Task:
Among the entries below, please repeat exactly and only the lines from the line containing "state; the functions" to the line containing "Local Open Scope Z_scope.", both lines included.

Data to process:

(** * aws-rum-web: anonymous credential chain and DOM event plugin

    A shallow embedding of
    - [Authentication] (the anonymous credential provider chain:
      localStorage cache first, Cognito basic auth flow second), and
    - [DomEventPlugin] (enable / disable / configure of DOM listeners),
    followed by the properties established about them.

    Everything the two modules import from the browser or from sibling
    modules (JSON, Date, localStorage, the Cognito and STS clients, the
    storage key) is a field of the [Host] class or part of the [World]
    state; the functions of the two source files are definitions over
    them. *)

From Stdlib Require Import ZArith String Ascii List Bool Lia.
From stdpp Require Import base option gmap strings list.
Import ListNotations.

Local Open Scope string_scope.
Local Open Scope Z_scope.

(* ===================================================================== *)
(** * JavaScript values                                                   *)
(* ===================================================================== *)

(** The time value of a Date object: milliseconds since the epoch, or NaN
    for an invalid Date. *)
Inductive timevalue :=
| NaN
| TV (ms : Z).

(** A Number that came out of a JSON text, kept as the decimal numeral that
    denotes it ([mantissa * 10 ^ exponent]); the Number itself is the
    binary64 nearest to it. *)
Inductive number :=
| Decimal (mantissa exponent : Z).

(** Runtime values. Objects carry their own properties in insertion order;
    arrays and Dates are objects too and can receive extra properties. *)
#[warnings="-register-all"]
Inductive value :=
| VUndefined
| VNull
| VBool (b : bool)
| VNum (n : number)
| VStr (s : string)
| VObj (props : list (string * value))
| VArr (items : list value) (props : list (string * value))
| VDate (t : timevalue) (props : list (string * value)).

(** What can be thrown, and what a promise can be rejected with.
    [Undefined] is the reason of a bare [reject()]. *)
Inductive thrown :=
| Undefined
| TypeError
| SyntaxError
| SecurityError
| QuotaExceededError
| ServiceError (message : string).

(** Completion of a synchronous evaluation. *)
Inductive completion (A : Type) :=
| Normal (a : A)
| Throw (e : thrown).
Arguments Normal {A} a.
Arguments Throw {A} e.

Fixpoint lookup_prop (k : string) (props : list (string * value)) : option value :=
  match props with
  | [] => None
  | (k', v) :: rest => if String.eqb k k' then Some v else lookup_prop k rest
  end.

(** [o[k] = v] on the own properties: an existing key keeps its place. *)
Fixpoint set_prop (k : string) (v : value) (props : list (string * value))
  : list (string * value) :=
  match props with
  | [] => [(k, v)]
  | (k', v') :: rest =>
      if String.eqb k k' then (k, v) :: rest else (k', v') :: set_prop k v rest
  end.

(** [v.k] for a key [k] that no built-in prototype defines (such as
    [expiration]): a TypeError on undefined and null, undefined on the
    other primitives and on objects without the property. *)
Definition Get (v : value) (k : string) : completion value :=
  match v with
  | VUndefined | VNull => Throw TypeError
  | VBool _ | VNum _ | VStr _ => Normal VUndefined
  | VObj props | VArr _ props | VDate _ props =>
      Normal (default VUndefined (lookup_prop k props))
  end.

(** [v.k = x] in strict mode code (class bodies are strict): a TypeError
    unless [v] is an object. *)
Definition Put (v : value) (k : string) (x : value) : completion value :=
  match v with
  | VUndefined | VNull | VBool _ | VNum _ | VStr _ => Throw TypeError
  | VObj props => Normal (VObj (set_prop k x props))
  | VArr items props => Normal (VArr items (set_prop k x props))
  | VDate t props => Normal (VDate t (set_prop k x props))
  end.

(** [a < b] when both operands are Date objects: their time values are
    compared as Numbers, and a comparison with NaN is false. Any other
    operand is outside this definition's domain and compares as NaN. *)
Definition Date_valueOf (v : value) : timevalue :=
  match v with
  | VDate t _ => t
  | _ => NaN
  end.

Answer box:
    state; the functions of the two source files are definitions over
    them. *)

From Stdlib Require Import ZArith String Ascii List Bool Lia.
From stdpp Require Import base option gmap strings list.
Import ListNotations.

Local Open Scope string_scope.
Local Open Scope Z_scope.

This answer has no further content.